[Saved entries]
Content starts

Lemma finite_matrix_all_NaN n p :
  (0 < n)%nat -> (0 < p)%nat -> finite_matrix (repeat (repeat NaN p) n) = None.
Proof.
  intros Hn Hp. apply (finite_matrix_NaN _ (repeat NaN p)).
  - destruct n; [lia|]. now left.
  - destruct p; [lia|]. now left.
Qed.

Lemma inv_all_NaN n p :
  (0 < n)%nat -> (0 < p)%nat ->
  inv (repeat (repeat NaN p) n) = Ok (repeat (repeat NaN p) n).
Proof.
  intros Hn Hp. unfold inv. rewrite finite_matrix_all_NaN by auto.
  f_equal. rewrite map_repeat. f_equal. now rewrite map_repeat.
Qed.

Lemma row_betas_NaN degree xs ys :
  xs <> [] -> length ys = length xs ->
  row_betas degree (length xs) (map (powers degree) xs) ys (repeat NaN (length xs))
  = Ok (repeat [NaN] (degree + 1)).
Proof.
  intros Hx Hy. unfold row_betas.
  rewrite row_normal_NaN by auto.
  rewrite inv_all_NaN by lia. cbn [bind]. f_equal.
  set (X := map (powers degree) xs).
  assert (HX : length X = length xs) by apply length_map.
  assert (Hr : rect (length xs) (lift (transpose 0 (degree + 1) X))).
  { apply rect_lift. rewrite <- HX. apply transpose_rect. }
  rewrite scale_cols_NaN by (apply matmul_rect; exact Hr).
  unfold vmatmul at 1. unfold matmul. rewrite !map_map.
  rewrite (map_ext _ (fun _ => [NaN])).
  - rewrite map_const_repeat. unfold vmatmul.
    now rewrite matmul_length, repeat_length.
  - intros r. apply (vecmat_NaN 1).
    + destruct xs; [contradiction|simpl; lia].
    + now rewrite length_map.
    + unfold rect. rewrite Forall_map. apply Forall_forall. reflexivity.
Qed.

Lemma row_fit_NaN degree k x y e :
  (0 < slice_stop k (length x))%nat ->
  Qcmaxl (row_sel k x e) = 0 ->
  row_fit degree k x y e = Ok (repeat [NaN] (degree + 1)).
Proof.
  intros Hn Hmax. unfold row_fit.
  rewrite row_weights_nan by exact Hmax.
  rewrite map_const_repeat, row_sel_length.
  rewrite <- (row_inds_length k x e), <- (gather_length x (row_inds k x e)).
  apply row_betas_NaN.
  - intros E. apply (f_equal (@length Qc)) in E.
    rewrite gather_length, row_inds_length in E. simpl in E. lia.
  - now rewrite !gather_length.
Qed.

(** ** Zero weights make the normal matrix zero, hence singular *)

Lemma qvecmat_zero_l p n B :
  rect p B -> qvecmat p (repeat 0 n) B = repeat 0 p.
Proof.
  unfold qvecmat. revert B. induction n; intros B H.
  - reflexivity.
  - destruct B as [|b B]; [reflexivity|].
    simpl repeat. rewrite vecmat_cons.
    inversion H as [|? ? Hb HB]; subst.
    rewrite IHn by exact HB.
    unfold vec_add, vec_scale. clear.
    induction b as [|c b IH]; simpl; auto.
    rewrite IH. f_equal; ring.
Qed.

Lemma scale_cols_zero p (A : list (list Qc)) :
  rect p A -> scale_cols Qcmult A (repeat 0 p) = map (fun _ => repeat 0 p) A.
Proof.
  intros H. unfold scale_cols. apply map_ext_in. intros r Hr.
  unfold rect in H. rewrite Forall_forall in H. specialize (H r Hr).
  unfold vec_mul. subst p. clear. induction r; simpl; auto.
  rewrite IHr. f_equal; ring.
Qed.

Lemma row_normal_zero degree xs :
  row_normal degree (map (powers degree) xs) (map Num (repeat 0 (length xs)))
  = lift (repeat (repeat 0 (degree + 1)) (degree + 1)).
Proof.
  unfold row_normal. rewrite scale_cols_lift, vmatmul_lift. f_equal.
  set (X := map (powers degree) xs).
  assert (HX : length X = length xs) by apply length_map.
  rewrite scale_cols_zero by (rewrite <- HX; apply transpose_rect).
  unfold qmatmul, matmul. rewrite map_map.
  rewrite (map_ext _ (fun _ => repeat 0 (degree + 1))).
  - now rewrite map_const_repeat, transpose_length.
  - intros r. apply qvecmat_zero_l, rect_powers.
Qed.

Lemma find_pivot_none c todo :
  (forall r, In r todo -> nth c (fst r) 0 = 0) -> find_pivot c todo = None.
Proof.
  induction todo as [|r t IH]; simpl; intros H; auto.
  rewrite (H r) by auto. replace (Qceqb 0 0) with true by reflexivity.
  rewrite IH; auto.
Qed.

Lemma gauss_jordan_zero n p :
  (0 < n)%nat -> gauss_jordan (repeat (repeat 0 p) n) = None.
Proof.
  intros Hn. unfold gauss_jordan. rewrite repeat_length.
  destruct n; [lia|]. cbn [gj].
  rewrite find_pivot_none; auto.
  intros [a b] Hr. apply in_combine_l in Hr. apply repeat_spec in Hr.
  simpl. subst a. clear. destruct p; reflexivity.
Qed.

Lemma row_betas_zero degree ncols xs ys :
  row_betas degree ncols (map (powers degree) xs) ys (map Num (repeat 0 (length xs)))
  = Raise LinAlgError.
Proof.
  unfold row_betas. rewrite row_normal_zero, inv_lift.
  rewrite gauss_jordan_zero by lia. reflexivity.
Qed.

(** All selected distances equal and positive: every weight is 0. *)
Lemma row_weights_all_max d :
  Qcmaxl d <> 0 -> (forall v, In v d -> v = Qcmaxl d) ->
  row_weights d = map Num (repeat 0 (length d)).
Proof.
  intros Hm Hall. rewrite row_weights_finite by exact Hm. f_equal.
  rewrite <- map_const_repeat. apply map_ext_in. intros v Hv.
  rewrite (Hall v Hv).
  replace (Qcmaxl d / Qcmaxl d) with 1 by (field; exact Hm).
  apply tricubeq_1.
Qed.

Lemma row_fit_zero degree k x y e :
  Qcmaxl (row_sel k x e) <> 0 ->
  (forall v, In v (row_sel k x e) -> v = Qcmaxl (row_sel k x e)) ->
  row_fit degree k x y e = Raise LinAlgError.
Proof.
  intros Hm Hall. unfold row_fit.
  rewrite row_weights_all_max by assumption.
  rewrite row_sel_length, <- (row_inds_length k x e),
    <- (gather_length x (row_inds k x e)).
  apply row_betas_zero.
Qed.

(** ** NaN coefficients give NaN predictions *)

Lemma vsum_repeat_NaN n :
  (0 < n)%nat -> vsum (Num 0) vadd (repeat NaN n) = NaN.
Proof. destruct n; [lia|]. reflexivity. Qed.

Lemma powers_length degree e : length (powers degree e) = (degree + 1)%nat.
Proof. unfold powers. now rewrite length_map, length_seq. Qed.

Lemma entry0_hd_repeat p : (0 < p)%nat -> entry0 (hd [] (repeat [NaN] p)) = NaN.
Proof. destruct p; [lia|]. reflexivity. Qed.

Lemma map_entry0_repeat p : map entry0 (repeat [NaN] p) = repeat NaN p.
Proof. now rewrite map_repeat. Qed.

Lemma predict_rows_NaN degree ev :
  predict_rows degree ev (map (fun _ => repeat [NaN] (degree + 1)) ev)
  = Ok (map (powers degree) ev, map (fun _ => NaN) ev).
Proof.
  unfold predict_rows, squeeze.
  assert (Hp : (0 < degree + 1)%nat) by lia.
  destruct (length ev =? 1)%nat eqn:Em; destruct (degree + 1 =? 1)%nat eqn:Ep.
  - destruct ev as [|e [|e' ev]]; try discriminate.
    cbn [map hd]. rewrite entry0_hd_repeat by lia. cbn [broadcast_mul bind lift map].
    do 3 f_equal. rewrite map_map, (map_ext _ (fun _ => NaN)) by reflexivity.
    rewrite map_const_repeat, powers_length. now apply vsum_repeat_NaN.
  - destruct ev as [|e [|e' ev]]; try discriminate.
    cbn [map hd]. rewrite map_entry0_repeat. cbn [broadcast_mul].
    rewrite repeat_length, Nat.eqb_refl. cbn [bind lift map]. do 3 f_equal.
    rewrite map2_repeat_NaN_l; [now apply vsum_repeat_NaN|reflexivity|].
    now rewrite length_map, powers_length.
  - rewrite map_map.
    rewrite (map_ext _ (fun _ => NaN)) by (intros; now apply entry0_hd_repeat).
    cbn [broadcast_mul]. rewrite length_map.
    apply Nat.eqb_eq in Ep. rewrite Ep, Em. cbn [Nat.eqb bind]. f_equal. f_equal.
    unfold lift. rewrite !map_map. apply map_ext_in. intros e He.
    rewrite map_map, (map_ext _ (fun _ => NaN)) by reflexivity.
    rewrite map_const_repeat. apply vsum_repeat_NaN.
    destruct ev; [contradiction|simpl; lia].
  - rewrite map_map.
    rewrite (map_ext _ (fun _ => repeat NaN (degree + 1)))
      by (intros; apply map_entry0_repeat).
    cbn [broadcast_mul bind]. f_equal. f_equal.
    unfold lift. rewrite map_map, map2_map_map, map_map.
    apply map_ext. intros e.
    rewrite map2_repeat_NaN_l; [now apply vsum_repeat_NaN|reflexivity|].
    now rewrite length_map, powers_length.
Qed.

(** ** Degenerate neighbourhoods

    When every row with a positive maximum distance has a singular normal
    matrix, the call raises LinAlgError as soon as there is such a row, and
    otherwise every prediction is NaN. *)

Lemma loess_yhat_sorted x y eval_x degree span :
  (length x <= length y)%nat ->
  loess_yhat x y eval_x degree span =
  let k := ceil_span span (length x) in
  if (slice_stop k (length x) =? 0)%nat then Raise ValueError
  else B <- mapM (row_fit degree k (sorted_x x) (sorted_y x y)) (eval_points x eval_x) ;;
       predict_rows degree (eval_points x eval_x) B.
Proof.
  intros H. rewrite loess_yhat_rows, sort_by_x_ok by exact H.
  cbn [bind fst snd]. cbv zeta. rewrite sorted_x_length. reflexivity.
Qed.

Content ends

How to complete this task:
The required answer is the run of lines above, starting at the line with "intros Hx Hy. unfold row_betas." and ending at the line with "rewrite gather_length, row_inds_length", reproduced exactly with both ends.

Your response:
  intros Hx Hy. unfold row_betas.
  rewrite row_normal_NaN by auto.
  rewrite inv_all_NaN by lia. cbn [bind]. f_equal.
  set (X := map (powers degree) xs).
  assert (HX : length X = length xs) by apply length_map.
  assert (Hr : rect (length xs) (lift (transpose 0 (degree + 1) X))).
  { apply rect_lift. rewrite <- HX. apply transpose_rect. }
  rewrite scale_cols_NaN by (apply matmul_rect; exact Hr).
  unfold vmatmul at 1. unfold matmul. rewrite !map_map.
  rewrite (map_ext _ (fun _ => [NaN])).
  - rewrite map_const_repeat. unfold vmatmul.
    now rewrite matmul_length, repeat_length.
  - intros r. apply (vecmat_NaN 1).
    + destruct xs; [contradiction|simpl; lia].
    + now rewrite length_map.
    + unfold rect. rewrite Forall_map. apply Forall_forall. reflexivity.
Qed.

Lemma row_fit_NaN degree k x y e :
  (0 < slice_stop k (length x))%nat ->
  Qcmaxl (row_sel k x e) = 0 ->
  row_fit degree k x y e = Ok (repeat [NaN] (degree + 1)).
Proof.
  intros Hn Hmax. unfold row_fit.
  rewrite row_weights_nan by exact Hmax.
  rewrite map_const_repeat, row_sel_length.
  rewrite <- (row_inds_length k x e), <- (gather_length x (row_inds k x e)).
  apply row_betas_NaN.
  - intros E. apply (f_equal (@length Qc)) in E.
    rewrite gather_length, row_inds_length in E. simpl in E. lia.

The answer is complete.